» **Stored items**:
——

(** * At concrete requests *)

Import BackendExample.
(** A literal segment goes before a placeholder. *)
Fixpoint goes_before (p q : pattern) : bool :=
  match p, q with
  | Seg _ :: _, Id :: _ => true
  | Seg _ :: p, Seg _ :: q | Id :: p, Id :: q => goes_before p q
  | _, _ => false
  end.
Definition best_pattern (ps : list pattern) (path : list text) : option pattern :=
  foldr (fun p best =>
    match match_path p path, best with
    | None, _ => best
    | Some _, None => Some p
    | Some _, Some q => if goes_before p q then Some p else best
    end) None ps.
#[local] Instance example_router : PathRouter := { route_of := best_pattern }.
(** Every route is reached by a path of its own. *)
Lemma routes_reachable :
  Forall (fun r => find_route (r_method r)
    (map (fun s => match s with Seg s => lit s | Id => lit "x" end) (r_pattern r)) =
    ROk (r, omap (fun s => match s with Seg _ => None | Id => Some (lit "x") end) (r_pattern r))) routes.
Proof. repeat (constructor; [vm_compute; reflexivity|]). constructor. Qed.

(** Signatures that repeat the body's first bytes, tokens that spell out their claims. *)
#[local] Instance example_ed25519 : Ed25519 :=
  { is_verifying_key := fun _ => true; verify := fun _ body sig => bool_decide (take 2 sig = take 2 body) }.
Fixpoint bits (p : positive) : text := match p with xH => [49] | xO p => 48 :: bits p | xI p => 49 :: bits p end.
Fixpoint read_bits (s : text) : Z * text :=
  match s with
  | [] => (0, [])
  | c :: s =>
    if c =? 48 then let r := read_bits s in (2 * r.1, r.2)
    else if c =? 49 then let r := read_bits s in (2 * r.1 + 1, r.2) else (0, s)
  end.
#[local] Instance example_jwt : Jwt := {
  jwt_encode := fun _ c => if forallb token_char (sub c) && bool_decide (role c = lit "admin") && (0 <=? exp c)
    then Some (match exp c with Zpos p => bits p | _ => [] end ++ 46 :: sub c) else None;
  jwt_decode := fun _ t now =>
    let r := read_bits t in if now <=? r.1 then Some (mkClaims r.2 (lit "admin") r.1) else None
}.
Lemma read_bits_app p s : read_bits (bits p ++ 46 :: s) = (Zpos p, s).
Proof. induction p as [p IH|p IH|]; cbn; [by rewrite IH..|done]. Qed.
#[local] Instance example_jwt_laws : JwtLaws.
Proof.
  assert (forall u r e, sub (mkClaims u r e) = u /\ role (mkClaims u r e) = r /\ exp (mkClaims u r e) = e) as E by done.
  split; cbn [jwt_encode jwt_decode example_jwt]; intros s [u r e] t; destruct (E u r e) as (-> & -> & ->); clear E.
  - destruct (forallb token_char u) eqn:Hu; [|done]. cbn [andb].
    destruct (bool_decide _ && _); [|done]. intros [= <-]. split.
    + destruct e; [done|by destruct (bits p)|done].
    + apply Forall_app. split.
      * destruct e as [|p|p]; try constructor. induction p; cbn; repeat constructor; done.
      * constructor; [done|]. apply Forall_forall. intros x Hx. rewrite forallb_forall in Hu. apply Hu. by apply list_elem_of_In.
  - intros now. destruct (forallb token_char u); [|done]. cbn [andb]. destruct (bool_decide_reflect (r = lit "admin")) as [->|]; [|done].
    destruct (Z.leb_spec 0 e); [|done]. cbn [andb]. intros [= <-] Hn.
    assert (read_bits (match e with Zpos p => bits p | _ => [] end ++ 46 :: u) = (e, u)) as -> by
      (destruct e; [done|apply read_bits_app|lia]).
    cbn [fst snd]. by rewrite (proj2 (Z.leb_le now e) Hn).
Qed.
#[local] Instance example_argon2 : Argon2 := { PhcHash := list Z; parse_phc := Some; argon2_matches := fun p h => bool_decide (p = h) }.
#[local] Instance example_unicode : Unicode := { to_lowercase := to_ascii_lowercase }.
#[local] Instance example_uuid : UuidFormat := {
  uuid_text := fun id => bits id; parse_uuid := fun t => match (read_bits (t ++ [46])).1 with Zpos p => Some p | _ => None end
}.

——

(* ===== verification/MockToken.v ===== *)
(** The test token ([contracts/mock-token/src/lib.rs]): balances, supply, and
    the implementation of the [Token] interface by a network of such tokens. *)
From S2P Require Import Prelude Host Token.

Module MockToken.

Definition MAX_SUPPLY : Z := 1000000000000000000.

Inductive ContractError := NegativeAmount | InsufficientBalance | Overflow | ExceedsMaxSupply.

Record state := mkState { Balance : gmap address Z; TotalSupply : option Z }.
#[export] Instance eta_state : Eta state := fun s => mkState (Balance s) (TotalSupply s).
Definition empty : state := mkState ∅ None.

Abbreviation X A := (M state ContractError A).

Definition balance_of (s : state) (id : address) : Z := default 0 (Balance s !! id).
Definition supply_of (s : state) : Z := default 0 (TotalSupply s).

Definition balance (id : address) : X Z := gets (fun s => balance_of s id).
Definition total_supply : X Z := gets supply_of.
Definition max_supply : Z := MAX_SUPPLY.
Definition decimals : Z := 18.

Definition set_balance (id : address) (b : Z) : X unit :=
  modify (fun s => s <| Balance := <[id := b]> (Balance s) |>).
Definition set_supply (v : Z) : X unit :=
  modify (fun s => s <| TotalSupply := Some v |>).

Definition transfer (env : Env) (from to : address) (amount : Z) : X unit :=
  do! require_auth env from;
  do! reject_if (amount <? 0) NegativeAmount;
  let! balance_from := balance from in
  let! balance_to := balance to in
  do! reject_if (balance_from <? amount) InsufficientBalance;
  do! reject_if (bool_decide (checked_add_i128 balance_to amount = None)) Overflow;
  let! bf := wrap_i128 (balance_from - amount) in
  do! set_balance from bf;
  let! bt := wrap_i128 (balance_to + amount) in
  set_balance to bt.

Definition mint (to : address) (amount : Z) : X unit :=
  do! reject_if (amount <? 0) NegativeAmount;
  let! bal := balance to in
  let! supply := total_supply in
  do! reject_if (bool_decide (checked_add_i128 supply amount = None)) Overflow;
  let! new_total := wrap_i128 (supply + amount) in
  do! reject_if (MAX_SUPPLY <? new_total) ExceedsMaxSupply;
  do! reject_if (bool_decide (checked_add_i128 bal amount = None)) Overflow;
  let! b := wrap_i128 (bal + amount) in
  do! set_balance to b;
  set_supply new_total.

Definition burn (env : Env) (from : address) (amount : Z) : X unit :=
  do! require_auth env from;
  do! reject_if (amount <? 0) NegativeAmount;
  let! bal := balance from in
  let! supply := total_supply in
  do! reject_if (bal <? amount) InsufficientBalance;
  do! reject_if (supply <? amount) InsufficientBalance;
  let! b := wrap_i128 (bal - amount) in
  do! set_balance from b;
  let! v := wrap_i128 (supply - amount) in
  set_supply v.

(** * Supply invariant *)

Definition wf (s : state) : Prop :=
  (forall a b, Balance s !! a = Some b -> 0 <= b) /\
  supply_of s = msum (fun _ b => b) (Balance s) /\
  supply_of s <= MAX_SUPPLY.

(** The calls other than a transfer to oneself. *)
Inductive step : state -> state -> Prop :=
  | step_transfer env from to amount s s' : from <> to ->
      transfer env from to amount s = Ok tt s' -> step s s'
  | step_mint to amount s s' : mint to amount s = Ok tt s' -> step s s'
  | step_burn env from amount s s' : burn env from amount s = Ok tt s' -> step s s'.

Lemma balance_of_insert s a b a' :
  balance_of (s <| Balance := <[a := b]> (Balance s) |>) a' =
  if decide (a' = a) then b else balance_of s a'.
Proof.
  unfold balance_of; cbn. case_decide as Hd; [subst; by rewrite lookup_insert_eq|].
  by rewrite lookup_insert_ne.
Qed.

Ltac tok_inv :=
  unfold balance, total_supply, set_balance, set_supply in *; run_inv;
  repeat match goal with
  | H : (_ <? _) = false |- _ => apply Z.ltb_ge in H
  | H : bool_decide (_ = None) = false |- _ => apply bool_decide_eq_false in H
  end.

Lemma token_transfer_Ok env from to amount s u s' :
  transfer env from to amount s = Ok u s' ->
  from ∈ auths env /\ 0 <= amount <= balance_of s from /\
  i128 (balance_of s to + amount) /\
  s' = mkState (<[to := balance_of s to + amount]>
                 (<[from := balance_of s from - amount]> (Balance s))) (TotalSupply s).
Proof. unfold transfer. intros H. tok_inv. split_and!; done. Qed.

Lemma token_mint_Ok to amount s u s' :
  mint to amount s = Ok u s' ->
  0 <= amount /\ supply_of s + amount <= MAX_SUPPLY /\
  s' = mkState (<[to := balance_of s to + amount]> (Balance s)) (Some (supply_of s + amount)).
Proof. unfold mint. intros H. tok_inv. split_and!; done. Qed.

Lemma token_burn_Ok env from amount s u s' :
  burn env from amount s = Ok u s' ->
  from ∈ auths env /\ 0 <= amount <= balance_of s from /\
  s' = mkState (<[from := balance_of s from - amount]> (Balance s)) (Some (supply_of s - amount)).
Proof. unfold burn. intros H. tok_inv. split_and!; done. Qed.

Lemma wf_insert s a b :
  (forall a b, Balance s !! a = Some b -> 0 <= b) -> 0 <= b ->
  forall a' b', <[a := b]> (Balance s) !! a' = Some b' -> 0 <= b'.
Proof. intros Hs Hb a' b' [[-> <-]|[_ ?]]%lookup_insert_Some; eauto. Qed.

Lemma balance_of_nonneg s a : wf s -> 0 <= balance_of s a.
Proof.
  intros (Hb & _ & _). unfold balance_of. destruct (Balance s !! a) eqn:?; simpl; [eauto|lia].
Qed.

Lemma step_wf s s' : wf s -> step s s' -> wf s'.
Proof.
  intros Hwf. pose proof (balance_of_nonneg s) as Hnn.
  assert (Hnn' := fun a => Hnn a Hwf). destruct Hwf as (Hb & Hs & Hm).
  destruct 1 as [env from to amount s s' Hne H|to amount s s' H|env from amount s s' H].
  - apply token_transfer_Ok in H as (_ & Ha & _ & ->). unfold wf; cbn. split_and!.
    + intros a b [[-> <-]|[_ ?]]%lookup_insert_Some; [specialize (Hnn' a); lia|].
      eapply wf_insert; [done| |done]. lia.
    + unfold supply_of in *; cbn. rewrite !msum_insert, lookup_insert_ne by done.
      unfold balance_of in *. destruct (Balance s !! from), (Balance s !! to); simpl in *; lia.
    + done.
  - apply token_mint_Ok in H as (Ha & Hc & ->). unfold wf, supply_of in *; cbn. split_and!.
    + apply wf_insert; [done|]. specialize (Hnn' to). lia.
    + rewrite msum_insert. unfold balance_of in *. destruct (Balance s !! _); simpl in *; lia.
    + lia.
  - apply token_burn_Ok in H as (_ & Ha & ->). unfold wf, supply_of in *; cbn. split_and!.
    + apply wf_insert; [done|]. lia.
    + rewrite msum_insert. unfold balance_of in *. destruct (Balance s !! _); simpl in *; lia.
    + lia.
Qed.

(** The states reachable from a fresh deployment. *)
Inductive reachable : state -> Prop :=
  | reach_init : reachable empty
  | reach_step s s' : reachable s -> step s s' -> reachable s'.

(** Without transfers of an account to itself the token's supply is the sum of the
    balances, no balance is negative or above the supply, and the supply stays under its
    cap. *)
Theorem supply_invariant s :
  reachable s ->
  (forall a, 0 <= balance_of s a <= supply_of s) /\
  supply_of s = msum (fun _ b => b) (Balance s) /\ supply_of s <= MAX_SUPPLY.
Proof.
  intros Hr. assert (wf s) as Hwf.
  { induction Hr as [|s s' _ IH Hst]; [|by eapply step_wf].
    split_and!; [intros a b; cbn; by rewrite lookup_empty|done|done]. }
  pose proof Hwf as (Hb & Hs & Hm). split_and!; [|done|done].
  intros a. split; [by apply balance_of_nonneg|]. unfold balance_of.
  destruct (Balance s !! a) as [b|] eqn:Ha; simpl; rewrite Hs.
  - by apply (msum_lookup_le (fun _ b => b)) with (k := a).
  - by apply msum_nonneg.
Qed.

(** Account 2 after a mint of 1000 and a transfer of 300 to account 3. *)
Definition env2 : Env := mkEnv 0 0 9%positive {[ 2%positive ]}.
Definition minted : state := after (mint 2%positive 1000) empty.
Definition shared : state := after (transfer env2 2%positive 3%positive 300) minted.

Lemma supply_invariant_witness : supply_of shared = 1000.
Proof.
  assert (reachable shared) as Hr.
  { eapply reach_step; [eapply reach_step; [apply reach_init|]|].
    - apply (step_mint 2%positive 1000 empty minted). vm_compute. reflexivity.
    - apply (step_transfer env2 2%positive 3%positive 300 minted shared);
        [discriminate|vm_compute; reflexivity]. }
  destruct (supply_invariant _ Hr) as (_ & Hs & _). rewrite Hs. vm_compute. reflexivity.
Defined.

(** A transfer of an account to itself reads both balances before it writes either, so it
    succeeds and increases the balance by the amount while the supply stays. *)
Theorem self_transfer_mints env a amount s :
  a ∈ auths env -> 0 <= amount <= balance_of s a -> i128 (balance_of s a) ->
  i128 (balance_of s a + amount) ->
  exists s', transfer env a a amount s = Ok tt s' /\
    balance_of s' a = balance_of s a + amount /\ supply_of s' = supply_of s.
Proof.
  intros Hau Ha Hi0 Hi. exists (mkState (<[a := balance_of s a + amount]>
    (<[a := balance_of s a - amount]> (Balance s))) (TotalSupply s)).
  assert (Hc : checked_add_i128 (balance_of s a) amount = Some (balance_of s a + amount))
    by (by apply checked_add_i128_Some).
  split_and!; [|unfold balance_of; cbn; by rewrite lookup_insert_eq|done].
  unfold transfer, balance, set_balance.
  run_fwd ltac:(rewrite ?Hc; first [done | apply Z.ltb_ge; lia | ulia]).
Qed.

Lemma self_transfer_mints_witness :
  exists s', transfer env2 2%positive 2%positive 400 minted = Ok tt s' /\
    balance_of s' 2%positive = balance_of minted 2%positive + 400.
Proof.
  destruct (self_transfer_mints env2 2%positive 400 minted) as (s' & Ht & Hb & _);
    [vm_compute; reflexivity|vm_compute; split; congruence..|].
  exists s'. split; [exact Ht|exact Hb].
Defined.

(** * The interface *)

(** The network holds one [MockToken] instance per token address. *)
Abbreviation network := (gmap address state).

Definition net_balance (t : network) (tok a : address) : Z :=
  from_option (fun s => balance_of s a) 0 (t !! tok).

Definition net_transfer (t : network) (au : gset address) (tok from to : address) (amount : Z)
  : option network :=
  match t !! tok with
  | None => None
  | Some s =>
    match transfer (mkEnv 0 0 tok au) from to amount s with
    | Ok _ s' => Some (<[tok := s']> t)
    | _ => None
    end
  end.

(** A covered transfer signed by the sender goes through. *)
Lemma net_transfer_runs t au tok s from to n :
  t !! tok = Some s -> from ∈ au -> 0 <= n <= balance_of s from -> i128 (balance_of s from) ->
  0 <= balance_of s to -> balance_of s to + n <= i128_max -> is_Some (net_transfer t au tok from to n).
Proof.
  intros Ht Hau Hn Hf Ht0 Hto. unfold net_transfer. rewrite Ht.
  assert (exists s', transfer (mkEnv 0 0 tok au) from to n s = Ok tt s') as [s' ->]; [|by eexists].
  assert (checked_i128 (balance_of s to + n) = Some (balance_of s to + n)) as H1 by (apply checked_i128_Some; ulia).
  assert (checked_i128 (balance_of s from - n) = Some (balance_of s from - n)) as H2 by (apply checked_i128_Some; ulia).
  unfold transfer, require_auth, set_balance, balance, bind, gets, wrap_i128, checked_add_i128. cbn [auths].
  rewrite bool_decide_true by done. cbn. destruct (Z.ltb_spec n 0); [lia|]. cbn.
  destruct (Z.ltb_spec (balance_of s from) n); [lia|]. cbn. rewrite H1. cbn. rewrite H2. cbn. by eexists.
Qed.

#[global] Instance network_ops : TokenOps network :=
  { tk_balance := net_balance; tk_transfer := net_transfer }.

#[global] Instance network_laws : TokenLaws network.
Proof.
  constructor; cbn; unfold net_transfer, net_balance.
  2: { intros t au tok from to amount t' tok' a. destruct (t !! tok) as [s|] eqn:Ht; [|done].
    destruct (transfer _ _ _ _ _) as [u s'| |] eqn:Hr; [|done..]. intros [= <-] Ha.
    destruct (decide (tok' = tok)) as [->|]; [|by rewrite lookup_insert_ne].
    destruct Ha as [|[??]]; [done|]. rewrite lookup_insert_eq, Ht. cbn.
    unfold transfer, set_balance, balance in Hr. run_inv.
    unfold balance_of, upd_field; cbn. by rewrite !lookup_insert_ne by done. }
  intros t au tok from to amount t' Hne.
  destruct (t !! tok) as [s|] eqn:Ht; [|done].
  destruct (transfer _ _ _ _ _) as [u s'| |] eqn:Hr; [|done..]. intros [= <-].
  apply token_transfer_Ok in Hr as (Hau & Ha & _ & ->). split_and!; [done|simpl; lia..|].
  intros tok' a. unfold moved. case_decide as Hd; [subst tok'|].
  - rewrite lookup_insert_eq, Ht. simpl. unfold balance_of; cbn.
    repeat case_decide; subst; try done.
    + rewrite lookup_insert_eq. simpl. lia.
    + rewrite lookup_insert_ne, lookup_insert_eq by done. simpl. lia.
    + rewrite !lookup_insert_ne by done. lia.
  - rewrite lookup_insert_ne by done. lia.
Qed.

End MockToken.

——

» **Task prompt**:
From the data, report how many lines hold "default", leaving out any other words.

» **Task output**:
2